== Information provided ==

Lemma bootm_starts_witness : exists m m', bytes m 0x60000040 3 = [1; 2; 3] /\
  do_bootm 0x67000000 (fun _ _ => -9) (fun _ _ => 0) (fun m _ _ _ _ => (-1, 0, m)) 0x67000040 0x7fdff000 vexpress_bd 0 0 no_env 1 never
    (fun _ _ _ => None) (fun _ m => (0, m)) (fun _ => None) (fun s m => (0, m, s))
    [lit "bootm"; lit "0x60000000"] m (MkBoot boot_headers 0 0 0 0 0 0 0 []) =
    Some (Entered 0x60000000 0 2272 0x60002000 m') /\
  ld m' 0x60000001 = 2 /\ read_tags 5 m' 0x60002000 = Some [Core 0 0 0; Revision 0; Mem 0x60000000 0x20000000; Mem 0x80000000 0x20000000].
Proof.
  destruct bare_arm_image as (m & Hg & Hb). destruct (vexpress_startable 3 m ltac:(unfold CONFIG_SYS_BOOTM_LEN; lia) Hg) as (l & Hst).
  destruct (bootm_starts 0x67000000 (fun _ _ => -9) (fun _ _ => 0) (fun m _ _ _ _ => (-1, 0, m)) 0x67000040 0x7fdff000 vexpress_bd 0 0 no_env 1 never
    (fun _ _ _ => None) (fun _ m => (0, m)) (fun _ => None) (fun s m => (0, m, s)) (lit "bootm") (lit "0x60000000") 0x60000000 3 Image.bare_arm_params l m
    (MkBoot boot_headers 0 0 0 0 0 0 0 []) Hst) as (m' & E & Ht & Hd).
  exists m, m'. split_and!; [exact Hb|exact E| |exact Ht].
  transitivity (ld m (0x60000000 + 64 + 1)); [apply (Hd 1); cbn; lia|]. cbn [bytes] in Hb. injection Hb as _ Hb _. exact Hb.
Defined.

Lemma bootm_refuses_witness : exists m s', bytes m 0x60000040 3 = [1; 2; 3] /\
  do_bootm 0x67000000 (fun _ _ => -9) (fun _ _ => 0) (fun m _ _ _ _ => (-1, 0, m)) 0x67000040 0x7fdff000 vexpress_bd 0 0 no_env 1 never
    (fun _ _ _ => None) (fun _ m => (0, m)) (fun _ => None) (fun s m => (0, m, s))
    [lit "bootm"; lit "0x60000000"] (st m 0x60000041 7) (MkBoot boot_headers 0 0 0 0 0 0 0 []) = Some (Ret 1 (st m 0x60000041 7) s').
Proof.
  destruct bare_arm_image as (m & Hg & Hb). destruct (vexpress_startable 3 m ltac:(unfold CONFIG_SYS_BOOTM_LEN; lia) Hg) as (l & Hst).
  destruct (bootm_refuses 0x67000000 (fun _ _ => -9) (fun _ _ => 0) (fun m _ _ _ _ => (-1, 0, m)) 0x67000040 0x7fdff000 vexpress_bd 0 0 no_env 1 never
    (fun _ _ _ => None) (fun _ m => (0, m)) (fun _ => None) (fun s m => (0, m, s)) (lit "bootm") (lit "0x60000000") 0x60000000 3 Image.bare_arm_params l m
    (MkBoot boot_headers 0 0 0 0 0 0 0 []) 0x60000041 7) as (s' & E & _);
    [apply Hst|apply Hst|exact Hg|lia|apply Hst|lia| |left; cbn; lia|exists m, s'; split; [exact Hb|exact E] ].
  cbn [bytes] in Hb. injection Hb as _ Hb _. change (0x60000040 + 1) with 0x60000041 in Hb. rewrite Hb. discriminate.
Defined.

(** A program of 16 KiB of NULs is entered with a 5 in its word at 0x60002000. *)
Lemma bootm_tags_overwrite_witness : exists m m', ld32 m (0x60000040 + 0x2000) = 0 /\
  do_bootm 0x67000000 (fun _ _ => -9) (fun _ _ => 0) (fun m _ _ _ _ => (-1, 0, m)) 0x67000040 0x7fdff000 vexpress_bd 0 0 no_env 1 never
    (fun _ _ _ => None) (fun _ m => (0, m)) (fun _ => None) (fun s m => (0, m, s))
    [lit "bootm"; lit "0x60000000"] m (MkBoot boot_headers 0 0 0 0 0 0 0 []) =
    Some (Entered 0x60000000 0 2272 0x60002000 m') /\ ld32 m' 0x60002000 = 5.
Proof.
  destruct (Image.image_set_header_good (fun _ => 0) 0x60000000 0x4000 0 (0, 0) Image.bare_arm_params Image.bare_arm_ok) as (m & _ & Hg & Hfr); try lia; try reflexivity.
  destruct (vexpress_startable 0x4000 m ltac:(unfold CONFIG_SYS_BOOTM_LEN; lia) Hg) as (l & Hst).
  destruct (bootm_tags_overwrite 0x67000000 (fun _ _ => -9) (fun _ _ => 0) (fun m _ _ _ _ => (-1, 0, m)) 0x67000040 0x7fdff000 vexpress_bd 0 0 no_env 1 never
    (fun _ _ _ => None) (fun _ m => (0, m)) (fun _ => None) (fun s m => (0, m, s)) (lit "bootm") (lit "0x60000000") 0x60000000 0x4000 Image.bare_arm_params l m
    (MkBoot boot_headers 0 0 0 0 0 0 0 []) Hst) as (m' & E & H5); [cbn; lia|cbn; lia|].
  exists m, m'. split_and!; [|exact E|exact H5]. unfold ld32. rewrite !Hfr by lia. reflexivity.
Defined.

End Boot.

===

→ **What the task asks**: Exactly as shown above, return all of the entries.

→ **Exercise output**:
Lemma bootm_starts_witness : exists m m', bytes m 0x60000040 3 = [1; 2; 3] /\
  do_bootm 0x67000000 (fun _ _ => -9) (fun _ _ => 0) (fun m _ _ _ _ => (-1, 0, m)) 0x67000040 0x7fdff000 vexpress_bd 0 0 no_env 1 never
    (fun _ _ _ => None) (fun _ m => (0, m)) (fun _ => None) (fun s m => (0, m, s))
    [lit "bootm"; lit "0x60000000"] m (MkBoot boot_headers 0 0 0 0 0 0 0 []) =
    Some (Entered 0x60000000 0 2272 0x60002000 m') /\
  ld m' 0x60000001 = 2 /\ read_tags 5 m' 0x60002000 = Some [Core 0 0 0; Revision 0; Mem 0x60000000 0x20000000; Mem 0x80000000 0x20000000].
Proof.
  destruct bare_arm_image as (m & Hg & Hb). destruct (vexpress_startable 3 m ltac:(unfold CONFIG_SYS_BOOTM_LEN; lia) Hg) as (l & Hst).
  destruct (bootm_starts 0x67000000 (fun _ _ => -9) (fun _ _ => 0) (fun m _ _ _ _ => (-1, 0, m)) 0x67000040 0x7fdff000 vexpress_bd 0 0 no_env 1 never
    (fun _ _ _ => None) (fun _ m => (0, m)) (fun _ => None) (fun s m => (0, m, s)) (lit "bootm") (lit "0x60000000") 0x60000000 3 Image.bare_arm_params l m
    (MkBoot boot_headers 0 0 0 0 0 0 0 []) Hst) as (m' & E & Ht & Hd).
  exists m, m'. split_and!; [exact Hb|exact E| |exact Ht].
  transitivity (ld m (0x60000000 + 64 + 1)); [apply (Hd 1); cbn; lia|]. cbn [bytes] in Hb. injection Hb as _ Hb _. exact Hb.
Defined.

Lemma bootm_refuses_witness : exists m s', bytes m 0x60000040 3 = [1; 2; 3] /\
  do_bootm 0x67000000 (fun _ _ => -9) (fun _ _ => 0) (fun m _ _ _ _ => (-1, 0, m)) 0x67000040 0x7fdff000 vexpress_bd 0 0 no_env 1 never
    (fun _ _ _ => None) (fun _ m => (0, m)) (fun _ => None) (fun s m => (0, m, s))
    [lit "bootm"; lit "0x60000000"] (st m 0x60000041 7) (MkBoot boot_headers 0 0 0 0 0 0 0 []) = Some (Ret 1 (st m 0x60000041 7) s').
Proof.
  destruct bare_arm_image as (m & Hg & Hb). destruct (vexpress_startable 3 m ltac:(unfold CONFIG_SYS_BOOTM_LEN; lia) Hg) as (l & Hst).
  destruct (bootm_refuses 0x67000000 (fun _ _ => -9) (fun _ _ => 0) (fun m _ _ _ _ => (-1, 0, m)) 0x67000040 0x7fdff000 vexpress_bd 0 0 no_env 1 never
    (fun _ _ _ => None) (fun _ m => (0, m)) (fun _ => None) (fun s m => (0, m, s)) (lit "bootm") (lit "0x60000000") 0x60000000 3 Image.bare_arm_params l m
    (MkBoot boot_headers 0 0 0 0 0 0 0 []) 0x60000041 7) as (s' & E & _);
    [apply Hst|apply Hst|exact Hg|lia|apply Hst|lia| |left; cbn; lia|exists m, s'; split; [exact Hb|exact E] ].
  cbn [bytes] in Hb. injection Hb as _ Hb _. change (0x60000040 + 1) with 0x60000041 in Hb. rewrite Hb. discriminate.
Defined.

(** A program of 16 KiB of NULs is entered with a 5 in its word at 0x60002000. *)
Lemma bootm_tags_overwrite_witness : exists m m', ld32 m (0x60000040 + 0x2000) = 0 /\
  do_bootm 0x67000000 (fun _ _ => -9) (fun _ _ => 0) (fun m _ _ _ _ => (-1, 0, m)) 0x67000040 0x7fdff000 vexpress_bd 0 0 no_env 1 never
    (fun _ _ _ => None) (fun _ m => (0, m)) (fun _ => None) (fun s m => (0, m, s))
    [lit "bootm"; lit "0x60000000"] m (MkBoot boot_headers 0 0 0 0 0 0 0 []) =
    Some (Entered 0x60000000 0 2272 0x60002000 m') /\ ld32 m' 0x60002000 = 5.
Proof.
  destruct (Image.image_set_header_good (fun _ => 0) 0x60000000 0x4000 0 (0, 0) Image.bare_arm_params Image.bare_arm_ok) as (m & _ & Hg & Hfr); try lia; try reflexivity.
  destruct (vexpress_startable 0x4000 m ltac:(unfold CONFIG_SYS_BOOTM_LEN; lia) Hg) as (l & Hst).
  destruct (bootm_tags_overwrite 0x67000000 (fun _ _ => -9) (fun _ _ => 0) (fun m _ _ _ _ => (-1, 0, m)) 0x67000040 0x7fdff000 vexpress_bd 0 0 no_env 1 never
    (fun _ _ _ => None) (fun _ m => (0, m)) (fun _ => None) (fun s m => (0, m, s)) (lit "bootm") (lit "0x60000000") 0x60000000 0x4000 Image.bare_arm_params l m
    (MkBoot boot_headers 0 0 0 0 0 0 0 []) Hst) as (m' & E & H5); [cbn; lia|cbn; lia|].
  exists m, m'. split_and!; [|exact E|exact H5]. unfold ld32. rewrite !Hfr by lia. reflexivity.
Defined.

End Boot.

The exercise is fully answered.